Há muitos anos venho trabalhando em Parcerias Público-Privadas. O Brasil, em muitos setores essenciais, necessita desse tipo de mecanismo para suprir o enorme déficit de investimentos em infraestrutura e em serviços públicos. Há razoável consenso em torno dessa ideia entre políticos, economistas, empresários e operadores do direito.
Muitos então se perguntam: por que as PPPs não avançam? Por que é tão difícil licitá-las? Por que muitas licitações acabam desertas, sem interessados? Por que União, Estados e municípios vacilam tanto, colocam e recolocam licitações no ar, fazem e refazem projetos, sempre sob intensa crítica da iniciativa privada?
Não faltam, na verdade, motivos para tanto. O ambiente que cerca o chamado administrador público no Brasil não é favorável a inovações ou à execução de atividades muito complexas.

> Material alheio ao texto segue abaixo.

(** JSON has no infinite numbers. *)
Definition marshal (o : Order) : result Order :=
  match TotalAmount o with
  | SpecFloat.S754_infinity _ | SpecFloat.S754_nan => Err (ENew "json: unsupported value")
  | _ => Ok (stored o)
  end.
Definition unmarshal (d _ : Order) : result Order := Ok d.
#[export] Instance demo_json : OrderJson marshal unmarshal.
Proof. intros o d o0. unfold marshal, unmarshal. intros Hm _ _. by destruct (TotalAmount o); simplify_eq. Qed.

Definition w0 : world := mkWorld (mkEnv 100 1) (mkState [] NewOrderRepository) ∅.
Definition repo : OrderRepositoryAdapter world := PgOrderRepository marshal unmarshal.
Definition pen : ItemInput := mkInput "pen" "Pen" (float_of_int 2) 3.
Definition endless : ItemInput := mkInput "hole" "Hole" (SpecFloat.S754_infinity false) 1.
Definition session : list order_op :=
  [OPlace "u" [pen]; OPlace "u" [endless]; OShip "id-1"; OConfirm "id-1"; OGet "id-1"; ODelete "id-7"; OCancel "id-7" ""].
End DemoOrderPg.
Import DemoOrderPg.

Example pg_session : map (fun o => match o with Done (Failed e) => Error e | Done _ => "ok" | Panicked s => s end)
    (requests repo pretty Background session w0).1 =
  ["ok"; "marshal order: json: unsupported value"; "order id-1 cannot be shipped (status: pending)"; "ok"; "ok"; "ok";
   "order id-7 not found"].
Proof. vm_compute. reflexivity. Qed.

(** Two clients that load a paid order: one ships it, the other cancels it, and both save. Nothing compares
    versions: the shipment is lost. *)
Definition load_and_edit (edit : Order -> GoM world (Order * error)) (id : string) : GoM world nat :=
  found ← Order.FindByID repo Background id;
  match found with Ok p => _ ← on_order p edit; mret p | Err e => go_panic (Error e) end.
Definition two_clients : GoM world (error * error) :=
  p ← load_and_edit (Ship Background) "id-1";
  q ← load_and_edit (fun o => Cancel Background o "late") "id-1";
  e1 ← Order.Save repo Background p;
  e2 ← Order.Save repo Background q;
  mret (e1, e2).
Example pg_lost_update :
  let w1 := (requests repo pretty Background [OPlace "u" [pen]; OConfirm "id-1"] w0).2 in
  (two_clients w1).1 = Done (None, None) /\
  l_status <$> row_lives unmarshal (ot_rows (two_clients w1).2) !! "id-1" = Some (Some OrderStatusCancelled).
Proof. vm_compute. done. Qed.
(** ** Lemmas on routing *)

(** The place of a type in the list of the payloads. *)
Fixpoint position (ps : list (option (option rtype))) (t : option rtype) : option nat :=
  match ps with
  | [] => None
  | p :: ps => if bool_decide (p = Some t) then Some 0 else S <$> position ps t
  end.

Lemma route_position {W} (hs : list (handler W message)) t :
  route hs t = position (map payload hs) t ≫= fun i => hs !! i.
Proof.
  induction hs as [|h hs IH]; [done|]. cbn. case_bool_decide; [done|]. rewrite IH.
  by destruct (position (map payload hs) t).
Qed.

Lemma entries_of_payloads {W} (hs : list (handler W message)) t :
  entries_of hs t = omap (fun p => if bool_decide (p.1 = Some t) then entry_of p.2 else None) (zip (map payload hs) hs).
Proof. unfold entries_of. induction hs as [|h hs IH]; [done|]. cbn. case_bool_decide; by rewrite IH. Qed.

(** Find the place of a type by evaluation. *)
Ltac find_position :=
  lazymatch goal with
  | |- context [position ?ps ?t] =>
      let i := eval vm_compute in (position ps t) in
      replace (position ps t) with i by (vm_compute; reflexivity); cbn [lookup list_lookup mbind option_bind]
  end.

(** Decide by evaluation the equality of two types. *)
Ltac decide_types :=
  repeat match goal with
  | |- context [bool_decide (Some (Some ?a) = Some (Some ?b))] =>
      let v := eval vm_compute in (bool_decide (Some (Some a) = Some (Some b))) in
      replace (bool_decide (Some (Some a) = Some (Some b))) with v by (vm_compute; reflexivity)
  end.

Section RoutingLemmas.
Context {W : Type} `{!Has OrderState W, !Has Inventory W, !Clock W, !IdGen W, !MapRange}.
Context (format_rfc3339 : Z -> string) (await : context -> Z -> GoM W error).
Context (repo : OrderRepositoryAdapter W) (eventBus_Publish : context -> domain_event -> GoM W error).
Context (cmdBus_Execute : context -> message -> GoM W (message * error)).

(** What the caller of a message bus makes of the results. *)
Definition first_two (results : list message) : message * error :=
  (match results with r0 :: _ => r0 | [] => MNil end,
   match results with _ :: r1 :: _ => as_error r1 | _ => None end).

Lemma call_assignable (p : rtype) : assignable ctx_dyn context_t && assignable p p = true.
Proof. unfold assignable. cbn. by rewrite (bool_decide_eq_true_2 (p = p)). Qed.

Lemma call_new t a p (code : context -> message -> option (GoM W (list message))) ctx m run w :
  methods t = [mkMethod "Handle" [t; context_t; p]] -> type_of m = Some p -> code ctx m = Some run ->
  call_handler (new_handler t a code) ctx m w = (results ← run; mret (first_two results)) w.
Proof.
  intros Hm Hp Hc. unfold call_handler. cbn [new_handler h_type mbind option_bind].
  assert (MethodByName "Handle" t = Some (mkMethod "Handle" [t; context_t; p])) as ->.
  { unfold MethodByName. by rewrite Hm. }
  unfold invoke_with, call_method. cbn [m_ins].
  rewrite Hp. rewrite call_assignable.
  cbn [new_handler h_code]. rewrite Hc. unfold mbind, go_bind. destruct (run w) as [[rs|s] w']; [|done].
  by destruct rs as [|? [|? ?]].
Qed.

Lemma reply_answer {A} (result_of : option A -> message) (m : GoM W (result A)) w :
  (results ← (r ← m; mret (answer result_of r)); mret (first_two results)) w = reply result_of m w.
Proof. unfold reply, mbind, go_bind. by destruct (m w) as [[[a|e]|s] w']. Qed.

Lemma reply_answer_ok (result_of : option bool -> message) (m : GoM W error) w :
  (results ← (err ← m; mret (answer_ok result_of err)); mret (first_two results)) w = reply_ok result_of true m w.
Proof. unfold reply_ok, mbind, go_bind. by destruct (m w) as [[[e|]|s] w']. Qed.
(** [strings.TrimSpace] on ASCII. *)
Fixpoint trim_left (s : string) : string :=
  match s with String c s' => if is_space c then trim_left s' else s | EmptyString => EmptyString end.
Fixpoint trim_right (s : string) : string :=
  match s with
  | EmptyString => EmptyString
  | String c s' =>
      match trim_right s' with
      | EmptyString => if is_space c then EmptyString else String c EmptyString
      | t => String c t
      end
  end.
Definition TrimSpace (s : string) : string := trim_right (trim_left s).

Definition paren_open : Ascii.ascii := Ascii.ascii_of_nat 40.
Definition paren_close : Ascii.ascii := Ascii.ascii_of_nat 41.
Definition comma_byte : Ascii.ascii := Ascii.ascii_of_nat 44.
Definition space_byte : Ascii.ascii := Ascii.ascii_of_nat 32.

Definition index_column (p : string) : option string :=
  let col := TrimSpace p in
  let col := match cut_at space_byte col with Some (String _ _ as c, _) => c | _ => col end in
  if bool_decide (col = "") then None else Some col.

Definition parseIndexColumns (indexDef : string) : list string :=
  match cut_at paren_open indexDef with
  | None => []
  | Some (_, rest) =>
      match cut_at paren_close rest with
      | None => []
      | Some (inner, _) => omap index_column (str_split comma_byte inner)
      end
  end.

(** [strings.ToUpper] on ASCII. *)
Fixpoint ToUpper (s : string) : string :=
  match s with
  | EmptyString => EmptyString
  | String c s' =>
      let n := Ascii.nat_of_ascii c in
      String (if bool_decide (97 <= n) && bool_decide (n <= 122) then Ascii.ascii_of_nat (n - 32) else c) (ToUpper s')
  end.

(** The loops over rows of one text, whose errors are returned as they are. *)
Fixpoint collect_rows {R} (rows : list (R + goerr)) (rows_err : error) : result (list R) :=
  match rows with
  | [] => match rows_err with Some e => Err e | None => Ok [] end
  | inr e :: _ => Err e
  | inl r :: rest => match collect_rows rest rows_err with Ok l => Ok (r :: l) | Err e => Err e end
  end.

Section Reader.
Context {W Tx : Type} `{!Has (tx_states Tx) W, !SchemaTables W Tx} (quote : string -> string).

(** [Scan] into a variable that keeps its zero when the query fails. *)
Definition scanned {A} (zero : A) (r : A + goerr) : A := match r with inl x => x | inr _ => zero end.

Definition hasColumn (q : option Tx) (ctx : context) (tableName columnName : string) : GoM W bool :=
  r ← sch_has q ctx tableName columnName;
  mret (match r with inl count => bool_decide (0 < count)%Z | inr _ => false end).

(** The part that [ListTables] and [GetTable] share. *)
Definition table_info (q : option Tx) (ctx : context) (name : string) : GoM W TableInfo :=
  count ← sch_count q ctx name;
  size ← sch_size q ctx name;
  dated ← hasColumn q ctx name "created_at";
  lastUpdated ← (if dated : bool then r ← sch_max_created q ctx name; mret (scanned None r) else mret None);
  mret (mkTableInfo name (TableDescription name) (scanned 0%Z count) lastUpdated (scanned 0%Z size) 0).

Definition pg_ListTables (ctx : context) : GoM W (result (list TableInfo)) :=
  q ← GetQuerier (Tx := Tx) ctx;
  rows ← sch_names q ctx;
  match rows with
  | inr err => mret (Err (EWrap "query tables: " err ""))
  | inl (rows, rows_err) =>
      match scan_entries (fun n => n) "table name" rows rows_err with
      | Err e => mret (Err e)
      | Ok tableNames => infos ← mapM (table_info q ctx) tableNames; mret (Ok infos)
      end
  end.

Definition getPrimaryKeyColumns (q : option Tx) (ctx : context) (tableName : string) : GoM W (result (list string)) :=
  rows ← sch_pk q ctx tableName;
  mret (match rows with inr err => Err err | inl (rows, rows_err) => collect_rows rows rows_err end).

Definition column_of_row (table : string) (r : column_row) : ColumnInfo :=
  mkColumn (wr_name r) (wr_type r) (bool_decide (wr_nullable r = "YES")) (null_text (wr_default r)) false
    (columnDescription table (wr_name r)).

Definition mark_key (pkCols : list string) (c : ColumnInfo) : ColumnInfo :=
  if bool_decide (ci_Name c ∈ pkCols)
  then mkColumn (ci_Name c) (ci_Type c) (Nullable c) (DefaultValue c) true (ci_Description c) else c.

Definition index_of_row (r : string * string) : IndexInfo :=
  mkIndex r.1 (parseIndexColumns r.2) (str_contains (ToUpper r.2) "UNIQUE").

Definition pg_GetTable (ctx : context) (name : string) : GoM W (result TableDetail) :=
  if negb (str_has_prefix name "ddd_") then mret (Err (table_not_found quote name))
  else
    q ← GetQuerier (Tx := Tx) ctx;
    info ← table_info q ctx name;
    colRows ← sch_columns q ctx name;
    match colRows with
    | inr err => mret (Err (EWrap "query columns: " err ""))
    | inl (rows, rows_err) =>
        match scan_entries (column_of_row name) "column" rows rows_err with
        | Err e => mret (Err e)
        | Ok columns =>
            pk ← getPrimaryKeyColumns q ctx name;
            let columns := match pk with Ok pkCols => map (mark_key pkCols) columns | Err _ => columns end in
            idxRows ← sch_indexes q ctx name;
            mret (match idxRows with
                  | inr err => Err (EWrap "query indexes: " err "")
                  | inl (rows, rows_err) =>
                      match scan_entries index_of_row "index" rows rows_err with
                      | Err e => Err e
                      | Ok indexes => Ok (mkTable info columns indexes)
                      end
                  end)
        end
    end.

Definition pg_ListRelations (ctx : context) : GoM W (result (list TableRelation)) :=
  q ← GetQuerier (Tx := Tx) ctx;
  rows ← sch_foreign q ctx;
  mret (match rows with
        | inr err => Err (EWrap "query relations: " err "")
        | inl (rows, rows_err) =>
            match scan_entries (fun r => r) "relation" rows rows_err with
            | Err e => Err e
            | Ok l => Ok (l ++ StaticRelations)
            end
        end).
End Reader.

(** ** What PostgreSQL documents

    The statements of the migrations, read token by token, and what they make of a
    catalog of tables. A primary key is not null and has an index [<table>_pkey], a
    [UNIQUE] constraint has [<table>_<columns>_key]. *)
Inductive ddl :=
| DCreateTable (t : TableDetail)
| DCreateIndex (table : string) (i : IndexInfo)
| DDropTable (table : string).

Definition flush (cur : string) (ts : list string) : list string := if bool_decide (cur = "") then ts else cur :: ts.

Fixpoint tokens (cur s : string) : list string :=
  match s with
  | EmptyString => flush cur []
  | String c s' =>
      if is_space c then flush cur (tokens "" s')
      else if Ascii.eqb c paren_open || Ascii.eqb c paren_close || Ascii.eqb c comma_byte
           then flush cur (String c "" :: tokens "" s')
      else tokens (cur +:+ String c "") s'
  end.

(** The items between commas up to the closing parenthesis. *)
Fixpoint items (depth : nat) (cur ts : list string) : list (list string) :=
  match ts with
  | [] => [cur]
  | "(" :: r => items (S depth) (cur ++ ["("]) r
  | ")" :: r => match depth with O => [cur] | S d => items d (cur ++ [")"]) r end
  | "," :: r => match depth with O => cur :: items 0 [] r | S _ => items depth (cur ++ [","]) r end
  | t :: r => items depth (cur ++ [t]) r
  end.

Fixpoint column_options (c : ColumnInfo) (ts : list string) : option ColumnInfo :=
  match ts with
  | [] => Some c
  | "PRIMARY" :: "KEY" :: r =>
      column_options (mkColumn (ci_Name c) (ci_Type c) false (DefaultValue c) true "") r
  | "NOT" :: "NULL" :: r => column_options (mkColumn (ci_Name c) (ci_Type c) false (DefaultValue c) (IsPrimaryKey c) "") r
  | "DEFAULT" :: v :: r => column_options (mkColumn (ci_Name c) (ci_Type c) (Nullable c) v (IsPrimaryKey c) "") r
  | _ => None
  end.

Faltam quadros especializados, carece-se de visão programática ou de planejamento, sobram mecanismos de controle excessivamente amplos e abertos, é farto o interesse midiático e político eleitoral de a tudo e a todos criticar. Enfim, o administrador público no Brasil está envolvido em uma teia de ignorância e medo que prejudica a execução de projetos complexos ou inovadores, justamente o terreno em que se cultivam as PPPs.
Mas há um entrave que me parece mais ou tão importante quanto todos esses: a ausência de um processo de licitação moderno há muito amplamente utilizado em outros países, capaz de dar segurança aos agentes públicos e à iniciativa privada em relação aos diversos aspectos técnicos, jurídicos e econômico-financeiros enredados em cada PPP.
Chama-se geralmente diálogo concorrencial ou diálogo competitivo esse novo método de licitar, muito utilizado mundo afora e, infelizmente não aplicado no Brasil por falta de uma legislação que o preveja.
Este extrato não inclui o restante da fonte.